Now wasn’t that exactly like mother,—and no one but her?

“We’ll think it out together, Elizabeth,” she whispered, as I bade her good-night. “Don’t worry, dear.”

Monday, December 15.

Mother and I have had our consultation, and we feel better. It was rather like a general and his adjutant preparing for a siege. First, we mustered our resources,—the house; so much coal in the cellar, furnace, and range; Miss Brown’s seven dollars a week, Hazard’s three: next, the demands that were to be met,—lighting (always an expensive item at this season of the year); milk for Robin; and the table expenses generally.

“The first thing to be done is to dispense with Rose,” said mother, pencil on lip. “Apart from the question of wages, she eats a great deal!”

At this we could not help laughing. The parsimonious picture presented was certainly ludicrous;—but, on an income of ten dollars a week, every potato counts, and Rose has never been either efficient or economical. We have kept her for her cheapness and general good temper. She has washed the dishes, cooked, after a fashion, and attended a great many funerals,—apparently the more the merrier.

“It’s ma cousin’s step-brudder’s lil’ boy, dis time, Mis’ Graham,” she explained to mother, Saturday afternoon. “That ain’ no very close kin, ’cordin’ to some folks’ way ob reckonin’, Ah know. But Ah’m one o’ them that believes in keepin’ up the dispectability ob the fambly tie. C’n Ah go?”
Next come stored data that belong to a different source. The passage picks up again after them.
Definition add_header_str (pair_str : bytes) (c : http_client) : http_client :=
  if bool_decide (pair_str = []) then c
  else match find_str (bs "Host:") pair_str with
       | Some _ => c
       | None => put_headers (header_str_ c ++ pair_str) (headers_ c) c
       end.

Definition clear_headers (c : http_client) : http_client := put_headers [] [] c.

Definition get_resp_headers (c : http_client) : list (bytes * bytes) * http_client :=
  let c := if bool_decide (copy_headers_ c = []) then c
           else put_parser (set_headers (copy_headers_ c) (parser_ c)) (copy_headers_ c) c in
  (HttpParser.headers_ (parser_ c), c).

(** get_header_value: of the response that was parsed last *)
Definition resp_header_value (key : bytes) (c : http_client) : bytes := get_header_value key (parser_ c).

Definition copy_headers (c : http_client) : http_client := put_parser (parser_ c) (HttpParser.headers_ (parser_ c)) c.

(** callback(ec, status, result) *)
Definition callback (e st : Z) (result : bytes) (c : http_client) : http_client :=
  let '(hs, c) := get_resp_headers c in
  let r := mk_response_data e st result hs in
  if weak_ c then put_promise (Some (Some r)) false c
  else
    let c := if cb_ c then put_cb false (called c ++ [r]) c else c in
    let c := if on_chunk_ c then put_chunk true (chunks c ++ [(e, result)]) c else c in
    put_progress false c.

(** a promise that is set a second time throws *)
Definition set_error_value (cb : bool) (error_msg : bytes) (c : http_client) : reply http_client :=
  let r := mk_response_data EC_invalid_argument 404 error_msg [] in
  c ← match promise_ c with
      | Some (Some _) => Aborts
      | Some None => Done (put_promise (Some (Some r)) (weak_ c) c)
      | None => Done c
      end;
  Done (put_future true (if cb then put_cb (cb_ c) (called c ++ [r]) c else c)).

Definition close (c : http_client) : http_client := put_connected false c.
Of course, mother answered that she might, and consequently Ernie and I washed the dinner dishes. So, though perhaps Rose will be sorry to leave us, since she once confessed to Robin in an unconsidered burst of confidence, she considers us “a right sma’t fambly to do fer,” we cannot feel that she will be much of a loss; and, as we know she can get a place any time she wants it with her sister “at a swell boa’ding house in the fash’nable distric’s,” we are relieved of responsibility on that score.

So now it is settled;—and after next Saturday when the Hancocks leave we are to do everything ourselves, washing, cooking, sweeping, and all. I can’t say that I look forward to the experiment with any particular “thrill,” but mother is great to work with, and somehow we’ll pull through.